Look through the records below, and copy out every line that holds the string "Fixpoint".

[Dataset entries]
══════════════════════════════
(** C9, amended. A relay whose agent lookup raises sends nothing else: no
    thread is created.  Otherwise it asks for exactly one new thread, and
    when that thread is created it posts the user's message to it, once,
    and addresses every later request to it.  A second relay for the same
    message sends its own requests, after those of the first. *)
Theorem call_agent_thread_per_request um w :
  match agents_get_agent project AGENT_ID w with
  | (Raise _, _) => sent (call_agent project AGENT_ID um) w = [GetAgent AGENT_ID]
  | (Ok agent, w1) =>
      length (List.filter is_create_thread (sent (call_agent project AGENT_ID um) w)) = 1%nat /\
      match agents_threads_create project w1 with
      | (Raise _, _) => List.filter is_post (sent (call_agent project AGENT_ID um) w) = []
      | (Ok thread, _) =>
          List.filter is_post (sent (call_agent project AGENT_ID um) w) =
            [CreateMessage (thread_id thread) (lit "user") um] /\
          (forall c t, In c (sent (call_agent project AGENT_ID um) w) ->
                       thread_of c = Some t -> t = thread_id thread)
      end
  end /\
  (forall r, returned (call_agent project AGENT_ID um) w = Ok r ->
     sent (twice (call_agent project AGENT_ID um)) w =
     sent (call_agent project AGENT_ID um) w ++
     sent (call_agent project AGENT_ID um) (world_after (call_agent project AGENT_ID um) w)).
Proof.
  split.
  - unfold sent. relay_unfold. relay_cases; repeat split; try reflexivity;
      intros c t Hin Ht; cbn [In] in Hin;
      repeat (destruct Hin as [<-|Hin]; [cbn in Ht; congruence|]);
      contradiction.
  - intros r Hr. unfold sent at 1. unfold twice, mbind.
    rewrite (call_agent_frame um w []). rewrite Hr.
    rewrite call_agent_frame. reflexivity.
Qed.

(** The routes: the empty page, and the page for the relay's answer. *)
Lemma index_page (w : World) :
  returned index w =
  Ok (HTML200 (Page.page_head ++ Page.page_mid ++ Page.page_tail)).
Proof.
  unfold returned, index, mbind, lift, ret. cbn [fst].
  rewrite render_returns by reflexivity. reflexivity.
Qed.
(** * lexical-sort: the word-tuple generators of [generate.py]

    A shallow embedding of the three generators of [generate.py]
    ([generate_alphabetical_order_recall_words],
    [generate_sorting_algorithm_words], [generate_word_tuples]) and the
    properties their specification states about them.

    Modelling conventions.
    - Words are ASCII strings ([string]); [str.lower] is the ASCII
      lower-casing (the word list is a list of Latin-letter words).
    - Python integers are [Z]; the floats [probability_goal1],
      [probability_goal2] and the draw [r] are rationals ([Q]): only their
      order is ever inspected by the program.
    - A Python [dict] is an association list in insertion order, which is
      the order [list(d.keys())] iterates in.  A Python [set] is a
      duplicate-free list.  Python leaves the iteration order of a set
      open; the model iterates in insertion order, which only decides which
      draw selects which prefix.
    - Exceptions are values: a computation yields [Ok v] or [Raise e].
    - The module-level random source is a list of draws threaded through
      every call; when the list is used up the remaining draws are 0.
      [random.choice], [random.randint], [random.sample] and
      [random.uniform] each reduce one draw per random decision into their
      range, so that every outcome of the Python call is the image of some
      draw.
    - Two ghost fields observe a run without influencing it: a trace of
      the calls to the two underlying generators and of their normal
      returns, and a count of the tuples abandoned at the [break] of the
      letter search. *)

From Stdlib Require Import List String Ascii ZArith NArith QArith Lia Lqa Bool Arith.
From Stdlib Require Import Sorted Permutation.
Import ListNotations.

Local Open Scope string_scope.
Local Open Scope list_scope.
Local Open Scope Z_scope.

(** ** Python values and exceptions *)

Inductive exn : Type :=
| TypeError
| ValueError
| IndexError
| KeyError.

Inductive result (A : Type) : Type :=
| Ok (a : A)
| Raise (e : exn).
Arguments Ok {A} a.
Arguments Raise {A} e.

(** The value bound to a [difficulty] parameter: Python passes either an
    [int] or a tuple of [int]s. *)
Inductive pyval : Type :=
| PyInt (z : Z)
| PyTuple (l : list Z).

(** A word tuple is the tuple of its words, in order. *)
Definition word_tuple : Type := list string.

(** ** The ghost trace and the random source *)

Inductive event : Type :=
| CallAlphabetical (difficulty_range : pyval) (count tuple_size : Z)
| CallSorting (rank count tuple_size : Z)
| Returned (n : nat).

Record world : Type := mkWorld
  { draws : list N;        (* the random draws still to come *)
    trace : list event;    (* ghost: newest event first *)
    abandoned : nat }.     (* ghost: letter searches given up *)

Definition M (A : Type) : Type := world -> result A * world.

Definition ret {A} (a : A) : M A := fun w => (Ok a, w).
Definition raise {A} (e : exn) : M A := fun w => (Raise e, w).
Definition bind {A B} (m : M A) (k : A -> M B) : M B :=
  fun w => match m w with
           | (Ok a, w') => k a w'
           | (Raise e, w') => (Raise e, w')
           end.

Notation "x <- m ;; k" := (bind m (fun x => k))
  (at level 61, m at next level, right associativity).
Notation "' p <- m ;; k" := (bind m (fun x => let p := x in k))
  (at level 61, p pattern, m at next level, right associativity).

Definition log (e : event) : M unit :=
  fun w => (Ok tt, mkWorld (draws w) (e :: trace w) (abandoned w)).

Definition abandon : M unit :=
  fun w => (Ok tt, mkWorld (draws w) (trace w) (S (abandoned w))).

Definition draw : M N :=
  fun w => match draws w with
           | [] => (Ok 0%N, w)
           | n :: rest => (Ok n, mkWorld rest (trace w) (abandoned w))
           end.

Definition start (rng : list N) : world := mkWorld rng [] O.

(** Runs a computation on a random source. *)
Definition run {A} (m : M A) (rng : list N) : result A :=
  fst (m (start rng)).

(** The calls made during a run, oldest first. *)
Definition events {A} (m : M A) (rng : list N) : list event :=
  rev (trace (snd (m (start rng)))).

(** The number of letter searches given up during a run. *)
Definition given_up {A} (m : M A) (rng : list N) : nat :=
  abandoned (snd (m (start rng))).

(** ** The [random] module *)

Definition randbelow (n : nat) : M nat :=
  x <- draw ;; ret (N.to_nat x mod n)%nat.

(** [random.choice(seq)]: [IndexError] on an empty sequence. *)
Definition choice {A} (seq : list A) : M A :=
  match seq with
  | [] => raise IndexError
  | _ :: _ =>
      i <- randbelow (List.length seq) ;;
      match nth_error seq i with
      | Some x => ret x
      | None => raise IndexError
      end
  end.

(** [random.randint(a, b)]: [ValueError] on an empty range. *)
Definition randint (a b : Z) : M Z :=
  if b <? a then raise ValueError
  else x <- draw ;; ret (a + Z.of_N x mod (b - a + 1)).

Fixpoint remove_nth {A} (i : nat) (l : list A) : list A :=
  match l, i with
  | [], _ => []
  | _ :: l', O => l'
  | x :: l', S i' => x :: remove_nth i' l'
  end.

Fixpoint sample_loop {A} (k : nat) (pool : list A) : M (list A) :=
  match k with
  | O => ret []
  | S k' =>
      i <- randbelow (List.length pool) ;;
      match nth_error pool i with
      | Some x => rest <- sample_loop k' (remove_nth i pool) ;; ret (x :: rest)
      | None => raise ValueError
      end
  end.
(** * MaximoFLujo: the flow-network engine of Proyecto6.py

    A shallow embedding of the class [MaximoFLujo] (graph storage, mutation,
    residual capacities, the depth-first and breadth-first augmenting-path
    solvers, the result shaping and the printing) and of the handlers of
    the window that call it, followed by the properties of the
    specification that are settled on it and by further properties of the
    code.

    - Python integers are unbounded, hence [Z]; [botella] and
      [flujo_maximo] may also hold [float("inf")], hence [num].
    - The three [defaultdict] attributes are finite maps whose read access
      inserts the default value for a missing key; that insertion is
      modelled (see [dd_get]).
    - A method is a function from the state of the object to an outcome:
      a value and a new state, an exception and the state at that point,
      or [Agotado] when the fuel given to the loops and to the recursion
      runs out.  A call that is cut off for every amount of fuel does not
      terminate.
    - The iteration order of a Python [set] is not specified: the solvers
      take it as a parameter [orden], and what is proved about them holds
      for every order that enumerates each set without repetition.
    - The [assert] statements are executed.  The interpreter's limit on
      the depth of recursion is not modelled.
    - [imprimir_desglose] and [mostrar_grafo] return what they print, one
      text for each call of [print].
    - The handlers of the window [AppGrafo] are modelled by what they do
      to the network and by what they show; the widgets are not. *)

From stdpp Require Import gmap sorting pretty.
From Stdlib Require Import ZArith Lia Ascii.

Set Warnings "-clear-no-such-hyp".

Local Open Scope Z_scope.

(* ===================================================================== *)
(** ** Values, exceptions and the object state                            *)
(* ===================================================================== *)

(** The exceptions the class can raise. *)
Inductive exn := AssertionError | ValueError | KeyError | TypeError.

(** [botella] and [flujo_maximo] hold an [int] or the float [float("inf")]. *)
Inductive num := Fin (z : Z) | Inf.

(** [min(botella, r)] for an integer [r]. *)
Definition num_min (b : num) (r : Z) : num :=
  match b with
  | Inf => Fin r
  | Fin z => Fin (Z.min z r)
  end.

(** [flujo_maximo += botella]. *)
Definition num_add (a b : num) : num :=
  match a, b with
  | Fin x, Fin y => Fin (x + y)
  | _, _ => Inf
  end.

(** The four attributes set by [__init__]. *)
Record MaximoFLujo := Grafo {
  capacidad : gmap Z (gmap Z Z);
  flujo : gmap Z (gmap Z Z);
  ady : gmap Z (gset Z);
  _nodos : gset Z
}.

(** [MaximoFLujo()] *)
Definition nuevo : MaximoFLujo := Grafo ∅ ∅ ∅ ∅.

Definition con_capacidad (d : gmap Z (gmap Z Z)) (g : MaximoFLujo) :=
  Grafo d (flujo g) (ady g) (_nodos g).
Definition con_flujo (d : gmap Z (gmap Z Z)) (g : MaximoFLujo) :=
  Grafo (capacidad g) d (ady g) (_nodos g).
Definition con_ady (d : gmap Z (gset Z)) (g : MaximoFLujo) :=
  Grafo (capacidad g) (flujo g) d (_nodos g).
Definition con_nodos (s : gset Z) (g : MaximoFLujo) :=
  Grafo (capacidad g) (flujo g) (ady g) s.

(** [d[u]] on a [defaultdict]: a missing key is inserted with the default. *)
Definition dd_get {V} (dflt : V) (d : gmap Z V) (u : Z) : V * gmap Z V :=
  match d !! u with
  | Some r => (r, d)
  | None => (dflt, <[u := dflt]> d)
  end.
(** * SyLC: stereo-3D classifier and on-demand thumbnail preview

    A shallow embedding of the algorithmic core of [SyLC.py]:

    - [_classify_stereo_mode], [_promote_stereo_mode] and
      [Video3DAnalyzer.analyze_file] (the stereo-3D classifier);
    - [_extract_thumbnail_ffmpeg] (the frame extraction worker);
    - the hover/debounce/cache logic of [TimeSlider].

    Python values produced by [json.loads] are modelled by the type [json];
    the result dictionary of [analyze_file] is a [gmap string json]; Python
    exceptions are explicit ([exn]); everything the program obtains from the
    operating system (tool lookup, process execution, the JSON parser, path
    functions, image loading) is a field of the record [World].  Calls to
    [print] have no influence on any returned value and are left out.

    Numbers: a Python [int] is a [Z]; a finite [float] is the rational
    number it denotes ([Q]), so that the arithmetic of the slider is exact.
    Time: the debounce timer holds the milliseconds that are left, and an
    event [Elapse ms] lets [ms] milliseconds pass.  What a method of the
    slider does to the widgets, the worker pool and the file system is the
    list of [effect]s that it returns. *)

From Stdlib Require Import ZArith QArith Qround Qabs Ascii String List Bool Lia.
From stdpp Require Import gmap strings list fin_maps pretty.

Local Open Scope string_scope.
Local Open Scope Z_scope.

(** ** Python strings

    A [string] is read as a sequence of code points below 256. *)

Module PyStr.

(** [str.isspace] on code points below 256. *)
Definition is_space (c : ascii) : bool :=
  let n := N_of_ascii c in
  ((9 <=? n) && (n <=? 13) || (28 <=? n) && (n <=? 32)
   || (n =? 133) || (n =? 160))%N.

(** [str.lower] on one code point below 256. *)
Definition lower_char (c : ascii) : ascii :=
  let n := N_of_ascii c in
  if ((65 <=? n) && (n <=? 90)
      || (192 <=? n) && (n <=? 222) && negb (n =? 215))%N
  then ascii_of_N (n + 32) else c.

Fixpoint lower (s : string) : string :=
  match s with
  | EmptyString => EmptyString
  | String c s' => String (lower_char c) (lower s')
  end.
══════════════════════════════
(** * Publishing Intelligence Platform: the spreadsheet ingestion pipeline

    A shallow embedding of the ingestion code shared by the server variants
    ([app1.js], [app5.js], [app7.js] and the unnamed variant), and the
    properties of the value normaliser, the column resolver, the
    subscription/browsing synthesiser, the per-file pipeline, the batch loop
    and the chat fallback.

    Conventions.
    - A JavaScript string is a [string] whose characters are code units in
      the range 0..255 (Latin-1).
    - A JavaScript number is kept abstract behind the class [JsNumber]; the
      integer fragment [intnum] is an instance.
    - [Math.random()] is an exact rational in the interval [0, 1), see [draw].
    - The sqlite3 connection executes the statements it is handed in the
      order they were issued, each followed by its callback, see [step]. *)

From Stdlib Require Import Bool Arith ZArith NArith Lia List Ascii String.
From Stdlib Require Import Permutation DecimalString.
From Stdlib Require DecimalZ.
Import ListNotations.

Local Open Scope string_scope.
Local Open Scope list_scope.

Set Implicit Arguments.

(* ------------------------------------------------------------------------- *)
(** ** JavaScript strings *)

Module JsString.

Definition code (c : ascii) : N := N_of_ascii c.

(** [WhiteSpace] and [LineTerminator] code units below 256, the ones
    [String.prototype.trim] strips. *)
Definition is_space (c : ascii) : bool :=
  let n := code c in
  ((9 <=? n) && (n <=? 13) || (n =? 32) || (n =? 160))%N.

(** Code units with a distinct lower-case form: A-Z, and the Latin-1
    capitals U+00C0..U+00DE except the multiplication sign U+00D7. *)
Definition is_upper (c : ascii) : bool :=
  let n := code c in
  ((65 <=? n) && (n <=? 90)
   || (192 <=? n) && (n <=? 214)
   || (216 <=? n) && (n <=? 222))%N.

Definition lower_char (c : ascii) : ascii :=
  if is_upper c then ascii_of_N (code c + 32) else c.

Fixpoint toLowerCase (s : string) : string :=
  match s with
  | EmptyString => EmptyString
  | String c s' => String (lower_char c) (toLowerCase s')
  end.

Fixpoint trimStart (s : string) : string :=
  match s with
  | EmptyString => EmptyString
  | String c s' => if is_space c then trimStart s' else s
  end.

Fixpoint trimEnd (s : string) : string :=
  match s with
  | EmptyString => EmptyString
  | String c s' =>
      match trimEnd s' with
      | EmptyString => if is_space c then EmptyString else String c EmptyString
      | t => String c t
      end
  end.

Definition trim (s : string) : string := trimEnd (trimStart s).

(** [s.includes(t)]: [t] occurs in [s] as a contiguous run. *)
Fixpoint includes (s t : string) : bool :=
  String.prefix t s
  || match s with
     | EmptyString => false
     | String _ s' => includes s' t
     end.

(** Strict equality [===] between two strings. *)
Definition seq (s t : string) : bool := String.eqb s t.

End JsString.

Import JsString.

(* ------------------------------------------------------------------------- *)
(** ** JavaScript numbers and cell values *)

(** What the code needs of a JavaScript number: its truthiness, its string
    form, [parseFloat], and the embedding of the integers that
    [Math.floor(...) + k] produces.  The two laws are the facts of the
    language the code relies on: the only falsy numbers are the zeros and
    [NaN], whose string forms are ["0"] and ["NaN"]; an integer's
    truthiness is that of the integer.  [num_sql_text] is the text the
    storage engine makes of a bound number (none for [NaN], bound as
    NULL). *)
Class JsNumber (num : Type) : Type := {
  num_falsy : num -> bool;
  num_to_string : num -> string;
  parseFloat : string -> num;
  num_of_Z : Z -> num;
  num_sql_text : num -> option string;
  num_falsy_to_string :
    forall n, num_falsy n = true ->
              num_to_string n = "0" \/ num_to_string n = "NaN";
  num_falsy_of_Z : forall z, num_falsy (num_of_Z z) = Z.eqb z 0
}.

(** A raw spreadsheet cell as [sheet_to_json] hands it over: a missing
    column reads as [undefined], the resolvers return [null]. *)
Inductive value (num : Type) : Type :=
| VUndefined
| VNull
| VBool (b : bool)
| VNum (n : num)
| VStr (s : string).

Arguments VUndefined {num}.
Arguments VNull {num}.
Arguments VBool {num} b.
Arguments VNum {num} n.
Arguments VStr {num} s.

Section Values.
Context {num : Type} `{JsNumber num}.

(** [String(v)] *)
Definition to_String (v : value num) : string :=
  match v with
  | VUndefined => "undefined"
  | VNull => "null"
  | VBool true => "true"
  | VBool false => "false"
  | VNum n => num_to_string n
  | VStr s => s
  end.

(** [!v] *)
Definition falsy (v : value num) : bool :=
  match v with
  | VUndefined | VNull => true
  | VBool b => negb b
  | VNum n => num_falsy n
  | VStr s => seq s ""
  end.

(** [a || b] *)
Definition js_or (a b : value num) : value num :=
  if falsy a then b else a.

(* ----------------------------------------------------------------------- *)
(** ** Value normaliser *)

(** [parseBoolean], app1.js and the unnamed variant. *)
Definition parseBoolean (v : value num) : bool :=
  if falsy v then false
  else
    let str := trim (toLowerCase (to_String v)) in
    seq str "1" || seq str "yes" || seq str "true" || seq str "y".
══════════════════════════════
• _Answer for this exercise_:
Fixpoint remove_nth {A} (i : nat) (l : list A) : list A :=
Fixpoint sample_loop {A} (k : nat) (pool : list A) : M (list A) :=
Fixpoint lower (s : string) : string :=
Fixpoint toLowerCase (s : string) : string :=
Fixpoint trimStart (s : string) : string :=
Fixpoint trimEnd (s : string) : string :=
Fixpoint includes (s t : string) : bool :=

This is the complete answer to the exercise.